I have regression problem, where there are around 20 features, the expected output is prices(in float). Can I use Convolutional neural network here to predict the prices. I used both 1D,2D convolution.
But I get below errors,
For 2D,error is
ValueError: Input 0 of layer sequential_4 is incompatible with the layer: : expected min_ndim=4, found ndim=2. Full shape received: (None, 18)
For 1D, error is
ValueError: Input 0 of layer sequential_4 is incompatible with the layer: : expected min_ndim=3, found ndim=2. Full shape received: (None, 18)
Can I use CNN for data other than images? What I am missing here.
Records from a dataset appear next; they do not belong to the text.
Lemma pair_dynamic pre x y rx ry : evolved im pre -> master_has x rx -> In y (m_fmt (slave_of prefer om pre)) ->
  describes (slave_of prefer om pre) y ry -> offer_rtpmap_match rx ry = true ->
  same_codec om im (fst (pt_pair prefer x y)) (snd (pt_pair prefer x y)).
Proof.
  intros He [Hx Dx] Hy Dy Hm. pose proof (evolved_fmt _ He) as Hf. unfold master_of, slave_of, pt_pair in *.
  destruct prefer; cbn [fst snd].
  - rewrite Hf in Hy. eapply sc_dynamic; [done|done|exact Dx|eapply describes_evolved; [exact He|exact Dy]|done].
  - eapply sc_dynamic; [done|done|exact Dy|exact Dx|]. by rewrite rtpmap_match_sym.
Qed.

Lemma master_fmt pre : evolved im pre -> m_fmt (master_of prefer om pre) = m_fmt (master_of prefer om im).
Proof. intros He. unfold master_of. destruct prefer; [done|by apply evolved_fmt]. Qed.

Lemma slave_fmt pre : evolved im pre -> m_fmt (slave_of prefer om pre) = m_fmt (slave_of prefer om im).
Proof. intros He. unfold slave_of. destruct prefer; [by apply evolved_fmt|done]. Qed.

Lemma match_static_ok fmt st : In fmt (m_fmt (master_of prefer om im)) -> pj_strtoul fmt < 96 ->
  st_ok st -> st_ok (match_static prefer multiple om fmt st).
Proof.
  intros Hin Hst (He & Hp & Hc). unfold match_static. cbn [found_matching_codec ms_preanswer].
  destruct (negb multiple && found_matching_codec st) eqn:Eg; [by split_and!|].
  destruct (List.find _ _) as [f|] eqn:Ef; [|by split_and!].
  apply List.find_some in Ef as [Hf Ht]. apply andb_true_iff in Ht as [Ht Hd]. apply Z.eqb_eq in Ht.
  split; [done|]. split.
  - cbn. apply Forall_app. split; [done|]. constructor; [|constructor]. cbn.
    rewrite (slave_fmt _ He) in Hf. unfold master_of, slave_of in *.
    destruct prefer; [apply sc_static with fmt f|apply sc_static with f fmt]; done || lia.
  - intros Hmu. specialize (Hc Hmu). rewrite Hmu in Eg. cbn in Eg. rewrite Eg in Hc. cbn in *. rewrite length_app. cbn. lia.
Qed.

Lemma match_other_ok fmt st : In fmt (m_fmt (master_of prefer om im)) -> first_is_digit fmt = false ->
  st_ok st -> st_ok (match_other prefer om fmt st).
Proof.
  intros Hin Hdig (He & Hp & Hc). unfold match_other. cbn [found_matching_other ms_preanswer].
  destruct (found_matching_other st) eqn:Eg.
  { split; [done|]. split; [done|]. intros Hmu. specialize (Hc Hmu). cbn in *. rewrite Eg in *. exact Hc. }
  destruct (List.find _ _) as [f|] eqn:Ef.
  2:{ split; [done|]. split; [done|]. intros Hmu. specialize (Hc Hmu). cbn in *. rewrite Eg in *. exact Hc. }
  apply List.find_some in Ef as [Hf Ht]. destruct (str_eq_spec fmt f) as [<-|]; [|done].
  split; [done|]. split.
  - cbn. apply Forall_app. split; [done|]. constructor; [|constructor].
    rewrite (slave_fmt _ He) in Hf. unfold master_of, slave_of, pt_pair in *.
    destruct prefer; by apply sc_other.
  - intros Hmu. specialize (Hc Hmu). rewrite Eg in Hc. cbn in *. rewrite length_app. cbn. lia.
Qed.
Please help here.
Below is the code,
model2 = tf.keras.Sequential()
model2.add(tf.keras.layers.Conv1D(32,kernel_size=(3),strides=1, activation='relu'))
model2.add(tf.keras.layers.BatchNormalization())
model2.add(tf.keras.layers.Conv1D(64, kernel_size=(3), strides=(2)))
model2.add(tf.keras.layers.ReLU())
model2.add(tf.keras.layers.BatchNormalization())
model2.add(tf.keras.layers.Dense(1, activation='linear'))
model2.compile(optimizer='adam',loss='mean_absolute_error',metrics['mean_absolute_error'])